• Work required: Once you find the line containing "xs', (k', y) :: ys' =>" in the data below, copy it and each following line exactly, up to and including the line containing "(** * CompositeFunction: the", and nothing else.

START Data extract

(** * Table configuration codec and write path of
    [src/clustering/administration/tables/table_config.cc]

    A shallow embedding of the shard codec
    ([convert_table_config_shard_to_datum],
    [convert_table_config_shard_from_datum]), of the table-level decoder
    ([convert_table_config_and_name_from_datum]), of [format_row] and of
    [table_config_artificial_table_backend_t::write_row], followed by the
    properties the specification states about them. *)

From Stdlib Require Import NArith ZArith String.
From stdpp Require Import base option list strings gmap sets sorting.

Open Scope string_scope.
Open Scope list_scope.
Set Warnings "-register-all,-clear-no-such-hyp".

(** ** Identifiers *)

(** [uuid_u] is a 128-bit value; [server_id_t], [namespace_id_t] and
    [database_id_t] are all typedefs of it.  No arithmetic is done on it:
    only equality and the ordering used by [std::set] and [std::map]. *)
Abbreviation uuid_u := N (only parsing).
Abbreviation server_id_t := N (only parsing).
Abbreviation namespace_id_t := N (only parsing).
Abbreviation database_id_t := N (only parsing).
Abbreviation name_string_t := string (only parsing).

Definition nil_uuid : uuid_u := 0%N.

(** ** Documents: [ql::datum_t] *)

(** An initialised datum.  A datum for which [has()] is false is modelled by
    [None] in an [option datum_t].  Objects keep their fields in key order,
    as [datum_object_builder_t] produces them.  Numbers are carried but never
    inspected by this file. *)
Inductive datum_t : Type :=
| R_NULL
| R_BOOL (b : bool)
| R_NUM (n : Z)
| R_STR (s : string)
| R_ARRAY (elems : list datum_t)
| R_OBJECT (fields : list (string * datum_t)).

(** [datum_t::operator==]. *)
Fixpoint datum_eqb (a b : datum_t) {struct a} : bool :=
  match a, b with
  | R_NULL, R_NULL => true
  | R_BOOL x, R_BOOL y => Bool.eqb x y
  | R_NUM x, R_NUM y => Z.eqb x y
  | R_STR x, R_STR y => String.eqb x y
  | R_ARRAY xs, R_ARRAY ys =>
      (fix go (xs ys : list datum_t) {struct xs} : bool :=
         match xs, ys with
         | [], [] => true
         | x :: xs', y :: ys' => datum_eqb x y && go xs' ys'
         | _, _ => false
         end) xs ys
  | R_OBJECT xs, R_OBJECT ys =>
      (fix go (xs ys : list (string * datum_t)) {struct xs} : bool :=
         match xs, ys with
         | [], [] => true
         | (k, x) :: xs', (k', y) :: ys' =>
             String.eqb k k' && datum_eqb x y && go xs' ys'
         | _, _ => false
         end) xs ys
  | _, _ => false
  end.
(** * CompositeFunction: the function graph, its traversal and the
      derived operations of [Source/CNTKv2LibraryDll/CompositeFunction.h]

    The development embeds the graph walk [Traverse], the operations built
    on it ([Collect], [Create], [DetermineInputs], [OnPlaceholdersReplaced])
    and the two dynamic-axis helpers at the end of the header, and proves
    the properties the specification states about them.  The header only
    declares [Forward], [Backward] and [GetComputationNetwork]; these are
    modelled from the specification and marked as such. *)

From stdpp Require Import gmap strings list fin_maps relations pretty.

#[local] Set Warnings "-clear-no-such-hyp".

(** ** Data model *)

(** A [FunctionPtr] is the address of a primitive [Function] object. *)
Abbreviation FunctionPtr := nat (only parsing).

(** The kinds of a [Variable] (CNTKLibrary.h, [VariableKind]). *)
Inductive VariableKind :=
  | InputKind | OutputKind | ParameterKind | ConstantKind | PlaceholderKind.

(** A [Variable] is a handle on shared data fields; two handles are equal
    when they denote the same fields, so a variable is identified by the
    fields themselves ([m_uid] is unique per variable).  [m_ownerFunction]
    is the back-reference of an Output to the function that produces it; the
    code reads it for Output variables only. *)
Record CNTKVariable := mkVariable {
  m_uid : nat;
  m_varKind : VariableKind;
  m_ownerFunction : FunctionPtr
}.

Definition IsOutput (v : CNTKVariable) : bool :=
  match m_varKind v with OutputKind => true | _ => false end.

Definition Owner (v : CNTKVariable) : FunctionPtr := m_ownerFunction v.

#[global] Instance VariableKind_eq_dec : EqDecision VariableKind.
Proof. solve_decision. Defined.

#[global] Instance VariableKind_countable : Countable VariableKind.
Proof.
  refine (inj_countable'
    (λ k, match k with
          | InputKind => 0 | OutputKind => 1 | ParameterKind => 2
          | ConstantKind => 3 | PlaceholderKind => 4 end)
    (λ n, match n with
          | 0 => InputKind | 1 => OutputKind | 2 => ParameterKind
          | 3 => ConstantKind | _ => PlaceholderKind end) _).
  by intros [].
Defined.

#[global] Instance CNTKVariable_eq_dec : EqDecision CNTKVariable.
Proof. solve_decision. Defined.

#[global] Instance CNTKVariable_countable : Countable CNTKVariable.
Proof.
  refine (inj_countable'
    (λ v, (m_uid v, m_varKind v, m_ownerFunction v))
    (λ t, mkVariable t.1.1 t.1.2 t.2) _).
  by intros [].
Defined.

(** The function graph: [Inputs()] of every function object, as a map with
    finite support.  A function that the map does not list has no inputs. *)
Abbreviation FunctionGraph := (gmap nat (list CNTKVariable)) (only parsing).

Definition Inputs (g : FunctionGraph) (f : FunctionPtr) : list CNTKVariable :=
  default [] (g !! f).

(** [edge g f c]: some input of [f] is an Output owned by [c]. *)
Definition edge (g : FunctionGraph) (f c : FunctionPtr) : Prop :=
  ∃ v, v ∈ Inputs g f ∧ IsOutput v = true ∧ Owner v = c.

END Data extract

• Exercise answer:
         | (k, x) :: xs', (k', y) :: ys' =>
             String.eqb k k' && datum_eqb x y && go xs' ys'
         | _, _ => false
         end) xs ys
  | _, _ => false
  end.
(** * CompositeFunction: the function graph, its traversal and the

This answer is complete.